Mu Xiaoya menerima anak itu, dan bobot yang tak terbayangkan olehnya entah bagaimana membuatnya cemas. Membutuhkan upaya besar untuk menggendong anak itu dan tanpa disangka-sangka Lin Han bahkan mampu membawa dua buah tas juga. “Apa Leilei tertidur?”
Anak dalam pelukannya memiliki wajah merona dan sedang tidur nyenyak dengan mata terpejam.
“Anak ini demam dan tak ada tenaga. Dia jadi lesu dan sering tertidur,” Lin Han berkata cemas.
“Kalau begitu mari kita ke rumah sakit terlebih dulu.” Mu Xiaoya selalu berpikir kalau anak-anak bisa tidur dengan nyenyak di tempat-tempat seperti stasiun kereta api, namun hal itu tak selalu merupakan hal yang baik.
“Tak apa-apakah?”
“Aku sudah menghubungi rumah sakit. Kita akan langsung pergi ke sana.”
Menaruh barang-barang ke dalam bagasi, Lin Han duduk di bangku belakang dengan anak dalam pelukannya. Mu Xiaoya menyerahkan teh susunya, “Di luar dingin, ini akan menghangatkan perutmu.”
“Terima kasih, aku sudah merepotkanmu.” Lin Han agak malu. Meski mereka berdua adalah kerabat, mereka tak punya hubungan satu sama lain.
“Sepupu, bersikap terlalu sopan membuat kita jadi tampak seperti orang asing.” Mu Xiaoya menyalakan mobilnya dan menyetir ke Rumah Sakit Anak-anak Yuncheng. Saat mereka tiba di rumah sakit, ada serentetan formalitas dan prosedur. Waktu sudah menunjukkan pukul 4:30 setelah semuanya selesai. Mu Xiaoya melihat jamnya dan ragu-ragu apakah harus menelepon Bai Chuan untuk bilang kalau dirinya akan pulang terlambat.

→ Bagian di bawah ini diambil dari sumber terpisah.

(** A timer registered after an event was registered as it is before, or
    evolved from the timer registered under the same identifier, or was
    created by the event. *)
Lemma step_timers st e i t' :
  timers (step st e).1 !! i = Some t' →
  timers st !! i = Some t' ∨
  (∃ t, timers st !! i = Some t ∧ ∃ io, evolves io t t') ∨
  (∃ s now nm dur maxC maxT ctrl styling,
     e = Receive s now i (CreateTimer nm dur maxC maxT ctrl styling) ∧
     ctrl ≠ EmptyString ∧
     t' = (addDevice (sockets st) now s
             (createdTimer i nm dur maxC maxT ctrl styling)).1.2).
Proof.
  destruct e as [s | s now genId c | s now | j now]; simpl.
  - by left.
  - destruct c; simpl.
    + unfold joinOrView. case_decide; [by left |].
      destruct (timers st !! timerId) as [t|] eqn:Ht; [| by left].
      destruct (addDevice _ _ _ _) as [[wasAdded t1] out] eqn:Hadd.
      assert (timers (if wasAdded
                      then _ else _).1 !! i
              = <[timerId := t1]> (timers st) !! i) as -> by by destruct wasAdded.
      destruct (decide (timerId = i)) as [-> | Hne].
      * rewrite lookup_insert_eq. intros [= <-]. right. left.
        exists t. split; [done |]. exists (sockets st).
        eapply evolves_join. by rewrite Hadd.
      * rewrite lookup_insert_ne by done. by left.
    + unfold joinOrView. case_decide; [by left |].
      destruct (timers st !! timerId) as [t|] eqn:Ht; [| by left].
      destruct (addDevice _ _ _ _) as [[wasAdded t1] out] eqn:Hadd.
      assert (timers (if wasAdded
                      then _ else _).1 !! i
              = <[timerId := t1]> (timers st) !! i) as -> by by destruct wasAdded.
      destruct (decide (timerId = i)) as [-> | Hne].
      * rewrite lookup_insert_eq. intros [= <-]. right. left.
        exists t. split; [done |]. exists (sockets st).
        eapply evolves_join. by rewrite Hadd.
      * rewrite lookup_insert_ne by done. by left.
    + unfold createTimer. case_decide; [by left |].
      case_match; [by left |].
      fold (createdTimer genId nm dur maxC maxT ctrl styling).
      destruct (addDevice _ _ _ _) as [[b t1] out] eqn:Hadd. simpl.
      destruct (decide (genId = i)) as [-> | Hne].
      * rewrite lookup_insert_eq. intros [= <-]. right. right.
        exists s, now, nm, dur, maxC, maxT, ctrl, styling.
        split; [done |]. split; [done |]. by rewrite Hadd.
      * rewrite lookup_insert_ne by done. by left.
    + unfold getTimers. case_decide; by left.
    + unfold deleteTimer. case_decide; [by left |].
      destruct (timers st !! timerId) as [t|] eqn:Ht; [| by left].
      case_decide; [| by left]. simpl.
      destruct (decide (timerId = i)) as [-> | Hne].
      * by rewrite lookup_delete_eq.
      * rewrite lookup_delete_ne by done. by left.
    + intros Hl. apply control_after in Hl as [Hl | (t & Ht & ->)]; [by left |].
      right. left. exists t. split; [done |]. exists (sockets st).
      by eapply evolves_set.
    + intros Hl. apply control_after in Hl as [Hl | (t & Ht & ->)]; [by left |].
      right. left. exists t. split; [done |]. exists (sockets st).
      by apply (evolves_call _ _ _ now CStart).
    + intros Hl. apply control_after in Hl as [Hl | (t & Ht & ->)]; [by left |].
      right. left. exists t. split; [done |]. exists (sockets st).
      by apply (evolves_call _ _ _ now CPause).
    + intros Hl. apply control_after in Hl as [Hl | (t & Ht & ->)]; [by left |].
      right. left. exists t. split; [done |]. exists (sockets st).
      by apply (evolves_call _ _ _ now CReset).
    + intros Hl. apply control_after in Hl as [Hl | (t & Ht & ->)]; [by left |].
      right. left. exists t. split; [done |]. exists (sockets st).
      by apply (evolves_call _ _ _ now (CAdjust seconds)).
    + intros Hl. apply control_after in Hl as [Hl | (t & Ht & ->)]; [by left |].
      right. left. exists t. split; [done |]. exists (sockets st).
      by apply (evolves_call _ _ _ now (CMessage msg)).
    + intros Hl. apply control_after in Hl as [Hl | (t & Ht & ->)]; [by left |].
      right. left. exists t. split; [done |]. exists (sockets st).
      by apply (evolves_call _ _ _ now CClearMessage).
    + intros Hl. apply control_after in Hl as [Hl | (t & Ht & ->)]; [by left |].
      right. left. exists t. split; [done |]. exists (sockets st).
      by apply (evolves_call _ _ _ now (CStyling styling)).
    + intros Hl. apply control_after in Hl as [Hl | (t & Ht & ->)]; [by left |].
      right. left. exists t. split; [done |]. exists (sockets st).
      by apply (evolves_call _ _ _ now (CFlash flashing)).
  - unfold disconnect. simpl.
    destruct (deviceToTimer st !! s) as [j|]; [| by left].
    case_decide; [by left |].
    destruct (timers st !! j) as [t|] eqn:Ht; [| by left].
    destruct (removeDevice _ _ _ _) as [t1 out] eqn:Hrem. simpl.
    destruct (decide (j = i)) as [-> | Hne].
    + rewrite lookup_insert_eq. intros [= <-]. right. left.
      exists t. split; [done |]. exists (sockets st ∖ {[s]}).
      eapply evolves_remove. by rewrite Hrem.
    + rewrite lookup_insert_ne by done. by left.
  - unfold tick. destruct (timers st !! j) as [t|] eqn:Ht; [| by left].
    case_match; [| by left].
    destruct (update _ _ _) as [t1 out] eqn:Hup. simpl.
    destruct (decide (j = i)) as [-> | Hne].
    + rewrite lookup_insert_eq. intros [= <-]. right. left.
      exists t. split; [done |]. exists (sockets st).
      eapply evolves_update. by rewrite Hup.
    + rewrite lookup_insert_ne by done. by left.
Qed.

“Xiaoya, apa ada sesuatu yang harus kau lakukan? Kalau kau ada urusan, kau bisa pulang dan tinggalkan saja aku.” Lin Han melihat Mu Xiaoya melihat jam dan mengira gadis itu sedang terburu-buru.
“Tidak, aku baru saja mengirimkan pesan pada suamiku dan memberitahu dia kalau aku akan pulang terlambat.”
“Suami? Kau sudah menikah? Kenapa aku belum dengar?” Lin Han agak terkejut.
“Ah, kami belum mengadakan resepsi pernikahan, jadi kami sengaja tidak memberitahu kerabat dan teman-teman kami,” Mu Xiaoya menjelaskan.
“Ternyata begitu,” Lin Han mengangguk. “Kalau begitu kau harus memberitahuku saat kau mengadakan resepsi pernikahan.”
“Tentu.” Bicara soal pernikahan, Mu Xiaoya tiba-tiba menyadari sebuah masalah, “Sepupu, kenapa sepupu ipar tidak datang?”
“Dia terlalu sibuk dengan pekerjaannya akhir-akhir ini. Aku sudah bilang kalau kami akan kembali beberapa hari lagi. Tapi aku mencemaskan Leilei, terlebih lagi ada kau di sini, jadi aku datang duluan.”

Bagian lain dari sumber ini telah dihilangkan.